### [EXERCISE INSTRUCTIONS]
Repeat each record word for word. Leave nothing out.

### [MATERIAL SUPPLIED]
(** One replica too many. *)
Definition cp_surplus : CP :=
  with_placements (mkPlacements
    (<["web-2" := "node-2"]> (<["web-1" := "node-2"]> {["web-0" := "node-1"]}))) cp_demo.

Lemma cp_surplus_wf : @cp_wf ipnet_model cp_surplus.
Proof. split; apply cp_demo_wf. Qed.

Example reconcile_surplus :
  @reconcile_services list_order ipnet_model cp_surplus 0 =
    [Schedule "db-0" "node-1" "10.1.0.1:7620" template_db 167805699 24
       (Some "node-2") (Some "10.1.0.2:7621");
     TearDown "web-2" "node-2" "10.1.0.2:7620"].
Proof. vm_compute. reflexivity. Qed.

Lemma demo_bounded : placements_bounded cp_demo /\ placements_bounded cp_surplus.
Proof. split; vm_compute; discriminate. Qed.

Lemma reconcile_schedule_sound_witness :
  exists svc rec idx net,
    services_get (cp_services cp_surplus) svc = Some rec /\ template_db = sv_template rec /\
    "db-0" = replica_name svc idx /\ (idx < sv_desired_replicas rec)%N /\
    idx ∉ @present_indices list_order cp_surplus 0 svc rec /\
    resolve (cp_registry cp_surplus) "node-1" 0 = Ok "10.1.0.1:7620" /\
    pod_cidr (cp_registry cp_surplus) "node-1" = Some net /\ 24%N = prefix_len net /\
    (@network ipnet_model net + 2 <= 167805699 < @network ipnet_model net + 255)%N /\
    (is_stateless template_db = true -> Some "node-2" = None /\ Some "10.1.0.2:7621" = None) /\
    (forall id, Some "node-2" = Some id ->
       id <> "node-1" /\ node_alive (cp_registry cp_surplus) 0 id /\
       exists ra, Some "10.1.0.2:7621" = Some ra /\
         replicate_addr (cp_registry cp_surplus) id = Some ra).
Proof.
  apply (@reconcile_schedule_sound list_order ipnet_model cp_surplus 0 "db-0" "node-1"
           "10.1.0.1:7620" template_db 167805699 24 (Some "node-2") (Some "10.1.0.2:7621")
           cp_surplus_wf (proj2 demo_bounded)).
  rewrite reconcile_surplus. apply elem_of_cons. left. reflexivity.
Defined.

Lemma reconcile_addresses_distinct_witness :
  ua_by_jail (cp_used_addresses cp_demo) !! "web-0" = Some ("node-1", 167805698%N) /\
  ua_by_jail (cp_used_addresses cp_demo) !! "web-0" <> Some ("node-2", 167777794%N).
Proof.
  split; [reflexivity|].
  apply (@reconcile_addresses_distinct list_order ipnet_model cp_demo 0 "web-1" "node-2"
           "10.1.0.2:7620" template_web 167777794 24 None None
           cp_demo_wf (proj1 demo_bounded) used_demo_wf).
  - rewrite reconcile_demo. apply elem_of_cons. left. reflexivity.
  - rewrite reconcile_demo. intros act ->%list_elem_of_singleton. cbn. discriminate.
Defined.

Lemma reconcile_tear_down_sound_witness :
  exists svc rec idx,
    services_get (cp_services cp_surplus) svc = Some rec /\ "web-2" = replica_name svc idx /\
    placements_get (cp_placements cp_surplus) "web-2" = Some "node-2" /\
    resolve (cp_registry cp_surplus) "node-2" 0 = Ok "10.1.0.2:7620" /\
    idx ∈ @present_indices list_order cp_surplus 0 svc rec /\
    (sv_desired_replicas rec < N.of_nat (size (@present_indices list_order cp_surplus 0 svc rec)))%N /\
    forall j, j ∈ @present_indices list_order cp_surplus 0 svc rec ->
      j ∉ (@plan list_order cp_surplus 0 svc rec).2 -> (j < idx)%N.
Proof.
  apply (@reconcile_tear_down_sound list_order ipnet_model cp_surplus 0 "web-2" "node-2"
           "10.1.0.2:7620" cp_surplus_wf (proj2 demo_bounded)).
  rewrite reconcile_surplus. apply elem_of_cons. right. apply elem_of_cons. left. reflexivity.
Defined.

### [OUTPUT FOR THIS TASK]
(** One replica too many. *)
Definition cp_surplus : CP :=
  with_placements (mkPlacements
    (<["web-2" := "node-2"]> (<["web-1" := "node-2"]> {["web-0" := "node-1"]}))) cp_demo.

Lemma cp_surplus_wf : @cp_wf ipnet_model cp_surplus.
Proof. split; apply cp_demo_wf. Qed.

Example reconcile_surplus :
  @reconcile_services list_order ipnet_model cp_surplus 0 =
    [Schedule "db-0" "node-1" "10.1.0.1:7620" template_db 167805699 24
       (Some "node-2") (Some "10.1.0.2:7621");
     TearDown "web-2" "node-2" "10.1.0.2:7620"].
Proof. vm_compute. reflexivity. Qed.

Lemma demo_bounded : placements_bounded cp_demo /\ placements_bounded cp_surplus.
Proof. split; vm_compute; discriminate. Qed.

Lemma reconcile_schedule_sound_witness :
  exists svc rec idx net,
    services_get (cp_services cp_surplus) svc = Some rec /\ template_db = sv_template rec /\
    "db-0" = replica_name svc idx /\ (idx < sv_desired_replicas rec)%N /\
    idx ∉ @present_indices list_order cp_surplus 0 svc rec /\
    resolve (cp_registry cp_surplus) "node-1" 0 = Ok "10.1.0.1:7620" /\
    pod_cidr (cp_registry cp_surplus) "node-1" = Some net /\ 24%N = prefix_len net /\
    (@network ipnet_model net + 2 <= 167805699 < @network ipnet_model net + 255)%N /\
    (is_stateless template_db = true -> Some "node-2" = None /\ Some "10.1.0.2:7621" = None) /\
    (forall id, Some "node-2" = Some id ->
       id <> "node-1" /\ node_alive (cp_registry cp_surplus) 0 id /\
       exists ra, Some "10.1.0.2:7621" = Some ra /\
         replicate_addr (cp_registry cp_surplus) id = Some ra).
Proof.
  apply (@reconcile_schedule_sound list_order ipnet_model cp_surplus 0 "db-0" "node-1"
           "10.1.0.1:7620" template_db 167805699 24 (Some "node-2") (Some "10.1.0.2:7621")
           cp_surplus_wf (proj2 demo_bounded)).
  rewrite reconcile_surplus. apply elem_of_cons. left. reflexivity.
Defined.

Lemma reconcile_addresses_distinct_witness :
  ua_by_jail (cp_used_addresses cp_demo) !! "web-0" = Some ("node-1", 167805698%N) /\
  ua_by_jail (cp_used_addresses cp_demo) !! "web-0" <> Some ("node-2", 167777794%N).
Proof.
  split; [reflexivity|].
  apply (@reconcile_addresses_distinct list_order ipnet_model cp_demo 0 "web-1" "node-2"
           "10.1.0.2:7620" template_web 167777794 24 None None
           cp_demo_wf (proj1 demo_bounded) used_demo_wf).
  - rewrite reconcile_demo. apply elem_of_cons. left. reflexivity.
  - rewrite reconcile_demo. intros act ->%list_elem_of_singleton. cbn. discriminate.
Defined.

Lemma reconcile_tear_down_sound_witness :
  exists svc rec idx,
    services_get (cp_services cp_surplus) svc = Some rec /\ "web-2" = replica_name svc idx /\
    placements_get (cp_placements cp_surplus) "web-2" = Some "node-2" /\
    resolve (cp_registry cp_surplus) "node-2" 0 = Ok "10.1.0.2:7620" /\
    idx ∈ @present_indices list_order cp_surplus 0 svc rec /\
    (sv_desired_replicas rec < N.of_nat (size (@present_indices list_order cp_surplus 0 svc rec)))%N /\
    forall j, j ∈ @present_indices list_order cp_surplus 0 svc rec ->
      j ∉ (@plan list_order cp_surplus 0 svc rec).2 -> (j < idx)%N.
Proof.
  apply (@reconcile_tear_down_sound list_order ipnet_model cp_surplus 0 "web-2" "node-2"
           "10.1.0.2:7620" cp_surplus_wf (proj2 demo_bounded)).
  rewrite reconcile_surplus. apply elem_of_cons. right. apply elem_of_cons. left. reflexivity.
Defined.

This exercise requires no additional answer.